§ TASK DETAILS
Which lines of the entries below run from the one holding "- rewrite (get_subfeddit_id_hit" to the one holding "(TTLCache.contains _ _ _) eqn:E; [|reflexivity].", inclusive? Set down exactly those lines and no others.

Saved entries:
(** X14.  The id [get_subfeddit_id] returns is the cached one, which
    the source has just confirmed by the only call made, or it is the
    id of the first subfeddit with the title among those the source
    returned, every page before that one being full; in that case the
    cache holds the title with this id when [get_subfeddit_id]
    returns. *)
Theorem returned_id_is_cached_or_first_found fuel (w : World F) id w' :
  get_subfeddit_id fuel subfeddit_title feddit_client w = Some (Ok id, w') ->
  (0 < TTLCache.ttl (subfeddit_cache w))%Q ->
  exists events,
    trace w' = trace w ++ events /\
    ((TTLCache.lookup (clock w) subfeddit_title (subfeddit_cache w) = Some id /\
      events = [GetSubfedditInfo id (Ok tt)]) \/
     (exists full pre s post,
        subfeddit_batches events = full ++ [pre ++ s :: post] /\
        Forall full_batch full /\
        Forall other_title (List.concat full ++ pre) /\
        SubfedditInfo.title s = subfeddit_title /\ SubfedditInfo.id s = id /\
        TTLCache.lookup (clock w') subfeddit_title (subfeddit_cache w') = Some id)).
Proof.
  intros Hrun Httl.
  assert (Hsearch : forall w0 events0,
            search_subfeddits fuel subfeddit_title feddit_client 0 w0 = Some (Ok id, w') ->
            trace w0 = trace w ++ events0 -> subfeddit_batches events0 = [] ->
            TTLCache.ttl (subfeddit_cache w0) = TTLCache.ttl (subfeddit_cache w) ->
            exists events,
              trace w' = trace w ++ events /\
              exists full pre s post,
                subfeddit_batches events = full ++ [pre ++ s :: post] /\
                Forall full_batch full /\
                Forall other_title (List.concat full ++ pre) /\
                SubfedditInfo.title s = subfeddit_title /\ SubfedditInfo.id s = id /\
                TTLCache.lookup (clock w') subfeddit_title (subfeddit_cache w') = Some id).
  { intros w0 events0 Hs Ht0 Hb0 Httl0. apply search_subfeddits_cases in Hs.
    destruct Hs as (events & Ht & _ & _ & full & pre & s & post & Hb & Hfull & _ & Ho & Hts & His & Hlk).
    exists (events0 ++ events). rewrite Ht, Ht0, <- app_assoc. split; [reflexivity|].
    exists full, pre, s, post. rewrite subfeddit_batches_app, Hb0.
    repeat split; try assumption. apply Hlk. rewrite Httl0. exact Httl. }
  destruct (TTLCache.lookup (clock w) subfeddit_title (subfeddit_cache w)) as [id0|] eqn:Hl.
  - rewrite (get_subfeddit_id_hit fuel w Hl) in Hrun.
    destruct (after_info_check_facts id0 w) as (Hc & Ht & Hk).
    destruct (outcome (get_subfeddit_info feddit_client id0)) as [[]|e] eqn:Hout.
    + injection Hrun as <- <-. eexists. split; [exact Ht|]. left. auto.
    + destruct e as [| | | | |kind|kind| | |]; try discriminate.
      destruct kind; try discriminate.
      destruct (TTLCache.contains _ _ _) eqn:Hcont; [|discriminate].
      destruct (Hsearch _ [GetSubfedditInfo id0 (Err (APIClientError NotFoundError))] Hrun)
        as (events & Hte & Hr).
      * unfold after_delete. cbn [trace]. exact Ht.
      * reflexivity.
      * unfold after_delete, after_info_check, after_await. cbn [subfeddit_cache].
        rewrite (proj2 (CacheFacts.delitem_params _ _ _)).
        apply (proj2 (CacheFacts.getitem_params _ _ _)).
      * exists events. split; [exact Hte|]. right. exact Hr.
  - assert (Hc : TTLCache.contains (clock w) subfeddit_title (subfeddit_cache w) = false).
    { destruct (TTLCache.contains _ _ _) eqn:E; [|reflexivity].
      apply CacheReads.contains_lookup in E. destruct E as [v E]. congruence. }
    rewrite (get_subfeddit_id_miss fuel w Hc) in Hrun.
    destruct (Hsearch w [] Hrun) as (events & Hte & Hr); try reflexivity.
    + now rewrite app_nil_r.
    + exists events. split; [exact Hte|]. right. exact Hr.
Qed.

§ WRITTEN RESPONSE
  - rewrite (get_subfeddit_id_hit fuel w Hl) in Hrun.
    destruct (after_info_check_facts id0 w) as (Hc & Ht & Hk).
    destruct (outcome (get_subfeddit_info feddit_client id0)) as [[]|e] eqn:Hout.
    + injection Hrun as <- <-. eexists. split; [exact Ht|]. left. auto.
    + destruct e as [| | | | |kind|kind| | |]; try discriminate.
      destruct kind; try discriminate.
      destruct (TTLCache.contains _ _ _) eqn:Hcont; [|discriminate].
      destruct (Hsearch _ [GetSubfedditInfo id0 (Err (APIClientError NotFoundError))] Hrun)
        as (events & Hte & Hr).
      * unfold after_delete. cbn [trace]. exact Ht.
      * reflexivity.
      * unfold after_delete, after_info_check, after_await. cbn [subfeddit_cache].
        rewrite (proj2 (CacheFacts.delitem_params _ _ _)).
        apply (proj2 (CacheFacts.getitem_params _ _ _)).
      * exists events. split; [exact Hte|]. right. exact Hr.
  - assert (Hc : TTLCache.contains (clock w) subfeddit_title (subfeddit_cache w) = false).
    { destruct (TTLCache.contains _ _ _) eqn:E; [|reflexivity].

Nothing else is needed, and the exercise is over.